Saved entries:
(** * Anagrams: a shallow embedding of [anagrams.py]

    The module computes, for a word and a word list, every way of
    rearranging the letters of the word and cutting the result into pieces
    that all belong to the word list.

    Conventions of the embedding.
    - A Python [str] is a list of characters ([list ascii], written [str]):
      the code points below 256, compared by code point.  Iterating a
      [str] yields strings of length one ([Py.chars]).
    - Python [int]s that are subtracted or used as slice bounds are [Z];
      counts handed to [itertools] ([r] of [permutations] and
      [combinations]) are [nat].
    - A [frozenset] of strings is a [gset str]; a [dict] is a [gmap].
    - Iterating a [frozenset] and collecting from [Pool.imap_unordered]
      happen in an order the program does not control: both are modelled by
      an arbitrary permutation, and the functions whose result depends on
      such an order are relations between the arguments and the result. *)

From Stdlib Require Import ZArith Ascii String List.
From stdpp Require Import gmap strings list sorting.

Local Open Scope Z_scope.

Abbreviation str := (list ascii).

(** Literals: [s "eat"] is the Python string ['eat']. *)
Definition s (x : string) : str := String.list_ascii_of_string x.

(** ** Built-ins *)

Module Py.

(** [str.isspace] on one character, for the code points below 256:
    TAB..CR, FS..US, SPACE, NEL and NBSP. *)
Definition isspace (c : ascii) : bool :=
  let n := N_of_ascii c in
  ((9 <=? n) && (n <=? 13) || (28 <=? n) && (n <=? 32)
   || (n =? 133) || (n =? 160))%N.

(** [str.split()] without arguments: the maximal runs of non-whitespace
    characters, in order.  [cur] is the run being read. *)
Fixpoint split_from (cur : str) (w : str) : list str :=
  match w with
  | [] => match cur with [] => [] | _ => [cur] end
  | c :: w' =>
      if isspace c
      then match cur with
           | [] => split_from [] w'
           | _ => cur :: split_from [] w'
           end
      else split_from (cur ++ [c]) w'
  end.

Definition split (w : str) : list str := split_from [] w.

(** [''.join(parts)]. *)
Definition join (parts : list str) : str := mjoin parts.

(** Order of characters: by code point. *)
Definition char_le (a b : ascii) : Prop := (N_of_ascii a <= N_of_ascii b)%N.

#[global] Instance char_le_dec a b : Decision (char_le a b).
Proof. unfold char_le. apply _. Defined.

(** Iterating a string: its characters, each a string of length one. *)
Definition chars (w : str) : list str := (λ c, [c]) <$> w.

(** [sorted(w)] on a string: its characters in ascending order.
    Characters that compare equal are identical, so the result is the
    unique ascending arrangement; it is computed here by merge sort. *)
Definition sorted (w : str) : list str := chars (merge_sort char_le w).

(** A slice bound [i] of a sequence of length [n], as Python clamps it. *)
Definition slice_index (n i : Z) : Z :=
  if i <? 0 then Z.max 0 (i + n) else Z.min i n.

(** [l[lo:hi]]; [None] is an omitted bound. *)
Definition slice {A} (l : list A) (lo hi : option Z) : list A :=
  let n := Z.of_nat (length l) in
  let a := from_option (slice_index n) 0 lo in
  let b := from_option (slice_index n) n hi in
  take (Z.to_nat (b - a)) (drop (Z.to_nat a) l).

(** [range(lo, hi)]. *)
Definition range (lo hi : Z) : list Z := seqZ lo (hi - lo).

End Py.

(** ** itertools *)

Module Itertools.

(** [combinations(l, r)]: the [r]-element subsequences of [l], in
    lexicographic order of positions. *)
Fixpoint combinations {A} (l : list A) (r : nat) : list (list A) :=
  match r with
  | O => [[]]
  | S r' =>
      match l with
      | [] => []
      | x :: l' => (cons x <$> combinations l' r') ++ combinations l' r
      end
  end.

(** Every way of taking one element out of [l], with what is left, by
    position. *)
Fixpoint picks {A} (l : list A) : list (A * list A) :=
  match l with
  | [] => []
  | x :: l' => (x, l') :: (prod_map id (cons x) <$> picks l')
  end.

(** [permutations(l, r)]: the arrangements of [r] elements of [l] taken at
    distinct positions, in lexicographic order of positions; elements are
    told apart by position, not by value. *)
Fixpoint permutations {A} (l : list A) (r : nat) : list (list A) :=
  match r with
  | O => [[]]
  | S r' => '(x, rest) ← picks l; cons x <$> permutations rest r'
  end.

(** [product] of the bins: one element of each bin, the last bin varying
    fastest. *)
Fixpoint product {A} (bins : list (list A)) : list (list A) :=
  match bins with
  | [] => [[]]
  | b :: bins' => x ← b; cons x <$> product bins'
  end.

End Itertools.

(** ** The module [anagrams] *)

(** [div_to_integer_partition(divider, word_length)]. *)
Definition div_to_integer_partition (divider : list Z) (word_length : Z)
  : list Z :=
  let augmented_divider := [0] ++ divider ++ [word_length] in
  (λ i : nat, augmented_divider !!! i - augmented_divider !!! (i - 1)%nat)
    <$> seq 1 (length augmented_divider - 1).

(** [ip_to_word_partitions(integer_partition, word_list_by_length)].
    [word_list_by_length] is a [defaultdict(list)]: reading a missing key
    gives the empty list (and stores it, which changes no later read). *)
Definition ip_to_word_partitions (integer_partition : list Z)
    (word_list_by_length : gmap Z (list str)) : list (list str) :=
  let word_choice_bins :=
    (λ j, word_list_by_length !!! j) <$> integer_partition in
  Itertools.product word_choice_bins.

(** [wp_to_comparable_form(word_partition)]. *)
Definition wp_to_comparable_form (word_partition : list str) : str :=
  Py.join (Py.sorted (Py.join word_partition)).

(** The body of the loop of [dividers_to_word_partitions]: the
    word-partition of [word] for one divider. *)
Definition div_word_partitions (word : str) (div : list Z) : list str :=
  if bool_decide (length div ≤ 0)%nat then [word]
  else
    [Py.slice word None (Some (div !!! 0%nat))]
    ++ ((λ i : nat, Py.slice word (Some (div !!! i)) (Some (div !!! S i)))
          <$> seq 0 (length div - 1))
    ++ [Py.slice word (Some (div !!! (length div - 1)%nat)) None].

(** [dividers_to_word_partitions(word, dividers)]. *)
Definition dividers_to_word_partitions (word : str) (dividers : list (list Z))
  : list (list str) :=
  div_word_partitions word <$> dividers.

(** [word_list_set.issuperset(wp)]. *)
Definition issuperset (word_list_set : gset str) (wp : list str) : Prop :=
  Forall (λ w, w ∈ word_list_set) wp.

(** [ordered_word_anagrams(word, word_list_set, dividers)]. *)
Definition ordered_word_anagrams (word : str) (word_list_set : gset str)
    (dividers : list (list Z)) : list (list str) :=
  filter (issuperset word_list_set) (dividers_to_word_partitions word dividers).

(** [div_to_anagrams(divider, word_list_by_length, word_length,
    comparable_form_of_word)]. *)
Definition div_to_anagrams (divider : list Z)
    (word_list_by_length : gmap Z (list str)) (word_length : Z)
    (comparable_form_of_word : str) : list (list str) :=
  let word_length_int_partition :=
    div_to_integer_partition divider word_length in
  let ip_word_partitions :=
    ip_to_word_partitions word_length_int_partition word_list_by_length in
  filter (λ wp, wp_to_comparable_form wp = comparable_form_of_word)
         ip_word_partitions.
(** * giveaway-bot: the entry store, the submission handler and the CSV export

    A shallow embedding of [bot.py].  Python strings are sequences of Unicode
    code points; the backing file [entries.json] is the only durable state and
    is threaded explicitly through every operation. *)

From Stdlib Require Import Bool Ascii String DecimalString DecimalZ.
From Stdlib Require Import List NArith ZArith Lia.
Import ListNotations.
Local Open Scope N_scope.

(** ** Python strings *)

Module Py.

(** A [str] is a sequence of code points. *)
Abbreviation char := N (only parsing).
Abbreviation str := (list N) (only parsing).

(** [a == b] on two strings. *)
Fixpoint str_eqb (a b : str) : bool :=
  match a, b with
  | [], [] => true
  | x :: a', y :: b' => (x =? y) && str_eqb a' b'
  | _, _ => false
  end.

(** A source literal made of characters below U+0100. *)
Definition lit (s : string) : str := map N_of_ascii (list_ascii_of_string s).

(** [str.isspace] on one code point: the table of CPython's
    [_PyUnicode_IsWhitespace]. *)
Definition isspace (c : char) : bool :=
  ((0x09 <=? c) && (c <=? 0x0D))
  || ((0x1C <=? c) && (c <=? 0x20))
  || (c =? 0x85) || (c =? 0xA0) || (c =? 0x1680)
  || ((0x2000 <=? c) && (c <=? 0x200A))
  || (c =? 0x2028) || (c =? 0x2029) || (c =? 0x202F)
  || (c =? 0x205F) || (c =? 0x3000).

Fixpoint lstrip (s : str) : str :=
  match s with
  | c :: t => if isspace c then lstrip t else s
  | [] => []
  end.

Definition rstrip (s : str) : str := rev (lstrip (rev s)).

(** [s.strip()] *)
Definition strip (s : str) : str := rstrip (lstrip s).

(** [s.replace(old, new)] for a one-character [old]. *)
Definition replace (old : char) (new : str) (s : str) : str :=
  flat_map (fun c => if c =? old then new else [c]) s.

(** [sep.join(l)] *)
Fixpoint join (sep : str) (l : list str) : str :=
  match l with
  | [] => []
  | [x] => x
  | x :: t => x ++ sep ++ join sep t
  end.

(** [s.split(sep)] for a one-character [sep]: the pieces between
    occurrences of [sep]. *)
Fixpoint split (sep : char) (s : str) : list str :=
  match s with
  | [] => [[]]
  | c :: t =>
      if c =? sep then [] :: split sep t
      else match split sep t with
           | p :: ps => (c :: p) :: ps
           | [] => [[c]]
           end
  end.

(** [str(n)] for an [int]. *)
Definition str_of_int (z : Z) : str :=
  lit (NilEmpty.string_of_int (Z.to_int z)).

(** [s.encode("utf-8")]: [None] stands for [UnicodeEncodeError], raised on
    surrogate code points. *)
Definition utf8_char (c : char) : option (list N) :=
  if c <? 0x80 then Some [c]
  else if c <? 0x800 then
    Some [N.lor 0xC0 (N.shiftr c 6); N.lor 0x80 (N.land c 0x3F)]
  else if (0xD800 <=? c) && (c <=? 0xDFFF) then None
  else if c <? 0x10000 then
    Some [N.lor 0xE0 (N.shiftr c 12);
          N.lor 0x80 (N.land (N.shiftr c 6) 0x3F);
          N.lor 0x80 (N.land c 0x3F)]
  else
    Some [N.lor 0xF0 (N.shiftr c 18);
          N.lor 0x80 (N.land (N.shiftr c 12) 0x3F);
          N.lor 0x80 (N.land (N.shiftr c 6) 0x3F);
          N.lor 0x80 (N.land c 0x3F)].

Fixpoint encode_utf8 (s : str) : option (list N) :=
  match s with
  | [] => Some []
  | c :: t =>
      match utf8_char c, encode_utf8 t with
      | Some b, Some bs => Some (b ++ bs)
      | _, _ => None
      end
  end.

End Py.

Import Py.

(** ** Data model *)

(** The dict built by [on_submit]: four string-valued keys.  The record
    keeps the values of a dict read from the file, not the order in which
    the file lists its keys; what is said of a store after a write is said
    of the entries read back, which that order does not affect. *)
Record Entry := mkEntry {
  discord_user_id : str;
  discord_tag : str;
  uid : str;
  timestamp : str
}.

Definition k_discord_user_id : str := lit "discord_user_id".
Definition k_discord_tag : str := lit "discord_tag".
Definition k_uid : str := lit "uid".
Definition k_timestamp : str := lit "timestamp".

(** The items of an entry's dict, in the insertion order of the dict
    display of [on_submit]. *)
Definition items (e : Entry) : list (str * str) :=
  [ (k_discord_user_id, discord_user_id e);
    (k_discord_tag, discord_tag e);
    (k_uid, uid e);
    (k_timestamp, timestamp e) ].

(** ** The [json] module, on sequences of entries *)

Module Json.

(** *** Encoder: [json.dump] with [ensure_ascii] left at its default *)

Definition hexdigit (n : N) : char := if n <? 10 then 48 + n else 87 + n.

(** ['\\u{0:04x}'.format(n)] *)
Definition u_escape (n : N) : str :=
  [92; 117; hexdigit (n / 4096 mod 16); hexdigit (n / 256 mod 16);
   hexdigit (n / 16 mod 16); hexdigit (n mod 16)].

(** The replacement of one character by [py_encode_basestring_ascii]:
    the short escapes, printable ASCII unchanged, everything else a
    [\uXXXX] escape, a surrogate pair above the basic plane. *)
Definition encode_char (c : char) : str :=
  if c =? 34 then [92; 34]
  else if c =? 92 then [92; 92]
  else if c =? 10 then [92; 110]
  else if c =? 13 then [92; 114]
  else if c =? 9 then [92; 116]
  else if c =? 8 then [92; 98]
  else if c =? 12 then [92; 102]
  else if (32 <=? c) && (c <=? 126) then [c]
  else if c <? 0x10000 then u_escape c
  else
    let n := c - 0x10000 in
    u_escape (N.lor 0xd800 (N.land (N.shiftr n 10) 0x3ff))
    ++ u_escape (N.lor 0xdc00 (N.land n 0x3ff)).

Definition encode_basestring_ascii (s : str) : str :=
  34 :: flat_map encode_char s ++ [34].

(** ['\n' + ' ' * indent * level], absent without [indent]. *)
Definition newline_indent (indent : option nat) (level : nat) : str :=
  match indent with
  | Some n => 10 :: repeat 32 (n * level)%nat
  | None => []
  end.

Definition item_separator (indent : option nat) : str :=
  match indent with
  | Some _ => [44]
  | None => [44; 32]
  end.

Definition key_separator : str := [58; 32].

(** A list or a dict holding the already encoded [elems], opened at
    nesting depth [level]. *)
Definition encode_container (opening closing : char)
    (indent : option nat) (level : nat) (elems : list str) : str :=
  match elems with
  | [] => [opening; closing]
  | _ =>
      opening :: newline_indent indent (S level)
      ++ join (item_separator indent ++ newline_indent indent (S level)) elems
      ++ newline_indent indent level ++ [closing]
  end.

Definition encode_item (kv : str * str) : str :=
  encode_basestring_ascii (fst kv) ++ key_separator
  ++ encode_basestring_ascii (snd kv).

Definition encode_dict (indent : option nat) (level : nat)
    (d : list (str * str)) : str :=
  encode_container 123 125 indent level (map encode_item d).

(** An entry as an element of the top-level list. *)
Definition encode_entry (indent : option nat) (e : Entry) : str :=
  encode_dict indent 1 (items e).

(** [json.dump(entries, f, indent=indent)]: the text written. *)
Definition dump (indent : option nat) (entries : list Entry) : str :=
  encode_container 91 93 indent 0 (map (encode_entry indent) entries).

(** *** Decoder: [json.load] *)

Definition is_ws (c : char) : bool :=
  (c =? 32) || (c =? 9) || (c =? 10) || (c =? 13).

Fixpoint skip_ws (s : str) : str :=
  match s with
  | c :: t => if is_ws c then skip_ws t else s
  | [] => []
  end.

Definition hexval (c : char) : option N :=
  if (48 <=? c) && (c <=? 57) then Some (c - 48)
  else if (97 <=? c) && (c <=? 102) then Some (c - 87)
  else if (65 <=? c) && (c <=? 70) then Some (c - 55)
  else None.

Definition decode_uXXXX (a b c d : char) : option N :=
  match hexval a, hexval b, hexval c, hexval d with
  | Some x, Some y, Some z, Some w => Some (4096 * x + 256 * y + 16 * z + w)
  | _, _, _, _ => None
  end.

(** The table [BACKSLASH] of the decoder. *)
Definition backslash (c : char) : option char :=
  if c =? 34 then Some 34
  else if c =? 92 then Some 92
  else if c =? 47 then Some 47
  else if c =? 98 then Some 8
  else if c =? 102 then Some 12
  else if c =? 110 then Some 10
  else if c =? 114 then Some 13
  else if c =? 116 then Some 9
  else None.

Definition is_high_surrogate (u : N) : bool := (0xd800 <=? u) && (u <=? 0xdbff).
Definition is_low_surrogate (u : N) : bool := (0xdc00 <=? u) && (u <=? 0xdfff).

Definition push (c : char) (r : option (str * str)) : option (str * str) :=
  match r with
  | Some (x, rest) => Some (c :: x, rest)
  | None => None
  end.

(** [scanstring] in strict mode, entered just after the opening quote:
    the decoded string and the text after the closing quote.  [None] is
    [JSONDecodeError]. *)
Fixpoint scanstring (s : str) : option (str * str) :=
  match s with
  | [] => None
  | c :: t =>
      if c =? 34 then Some ([], t)
      else if c =? 92 then
        match t with
        | [] => None
        | e :: t1 =>
            if e =? 117 then
              match t1 with
              | h1 :: h2 :: h3 :: h4 :: t2 =>
                  match decode_uXXXX h1 h2 h3 h4 with
                  | None => None
                  | Some uni =>
                      if is_high_surrogate uni then
                        match t2 with
                        | b :: u :: l1 :: l2 :: l3 :: l4 :: t3 =>
                            if (b =? 92) && (u =? 117) then
                              match decode_uXXXX l1 l2 l3 l4 with
                              | None => None
                              | Some uni2 =>
                                  if is_low_surrogate uni2 then
                                    push (0x10000
                                          + N.lor (N.shiftl (uni - 0xd800) 10)
                                                  (uni2 - 0xdc00))
                                         (scanstring t3)
                                  else push uni (scanstring t2)
                              end
                            else push uni (scanstring t2)
                        | _ => push uni (scanstring t2)
                        end
                      else push uni (scanstring t2)
                  end
              | _ => None
              end
            else
              match backslash e with
              | Some c' => push c' (scanstring t1)
              | None => None
              end
        end
      else if c <? 32 then None
      else push c (scanstring t)
  end.

(** A JSON string at the head of [s]. *)
Definition parse_string (s : str) : option (str * str) :=
  match s with
  | c :: t => if c =? 34 then scanstring t else None
  | [] => None
  end.

(** The loop of [JSONObject], entered just after the opening quote of a
    key.  Member values are strings. *)
Fixpoint members (fuel : nat) (s : str) : option (list (str * str) * str) :=
  match fuel with
  | O => None
  | S fuel' =>
      match scanstring s with
      | None => None
      | Some (key, s1) =>
          match skip_ws s1 with
          | c :: s2 =>
              if c =? 58 then
                match parse_string (skip_ws s2) with
                | None => None
                | Some (value, s3) =>
                    match skip_ws s3 with
                    | d :: s4 =>
                        if d =? 125 then Some ([(key, value)], s4)
                        else if d =? 44 then
                          match skip_ws s4 with
                          | q :: s5 =>
                              if q =? 34 then
                                match members fuel' s5 with
                                | Some (ms, rest) => Some ((key, value) :: ms, rest)
                                | None => None
                                end
                              else None
                          | [] => None
                          end
                        else None
                    | [] => None
                    end
                end
              else None
          | [] => None
          end
      end
  end.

[Instructions to follow] In the entries above, the lines from the one bearing "match a, b with" up to and including the one bearing "Definition utf8_char (c" should be transcribed exactly; no other line is wanted.

[Task output]
  match a, b with
  | [], [] => true
  | x :: a', y :: b' => (x =? y) && str_eqb a' b'
  | _, _ => false
  end.

(** A source literal made of characters below U+0100. *)
Definition lit (s : string) : str := map N_of_ascii (list_ascii_of_string s).

(** [str.isspace] on one code point: the table of CPython's
    [_PyUnicode_IsWhitespace]. *)
Definition isspace (c : char) : bool :=
  ((0x09 <=? c) && (c <=? 0x0D))
  || ((0x1C <=? c) && (c <=? 0x20))
  || (c =? 0x85) || (c =? 0xA0) || (c =? 0x1680)
  || ((0x2000 <=? c) && (c <=? 0x200A))
  || (c =? 0x2028) || (c =? 0x2029) || (c =? 0x202F)
  || (c =? 0x205F) || (c =? 0x3000).

Fixpoint lstrip (s : str) : str :=
  match s with
  | c :: t => if isspace c then lstrip t else s
  | [] => []
  end.

Definition rstrip (s : str) : str := rev (lstrip (rev s)).

(** [s.strip()] *)
Definition strip (s : str) : str := rstrip (lstrip s).

(** [s.replace(old, new)] for a one-character [old]. *)
Definition replace (old : char) (new : str) (s : str) : str :=
  flat_map (fun c => if c =? old then new else [c]) s.

(** [sep.join(l)] *)
Fixpoint join (sep : str) (l : list str) : str :=
  match l with
  | [] => []
  | [x] => x
  | x :: t => x ++ sep ++ join sep t
  end.

(** [s.split(sep)] for a one-character [sep]: the pieces between
    occurrences of [sep]. *)
Fixpoint split (sep : char) (s : str) : list str :=
  match s with
  | [] => [[]]
  | c :: t =>
      if c =? sep then [] :: split sep t
      else match split sep t with
           | p :: ps => (c :: p) :: ps
           | [] => [[c]]
           end
  end.

(** [str(n)] for an [int]. *)
Definition str_of_int (z : Z) : str :=
  lit (NilEmpty.string_of_int (Z.to_int z)).

(** [s.encode("utf-8")]: [None] stands for [UnicodeEncodeError], raised on
    surrogate code points. *)
Definition utf8_char (c : char) : option (list N) :=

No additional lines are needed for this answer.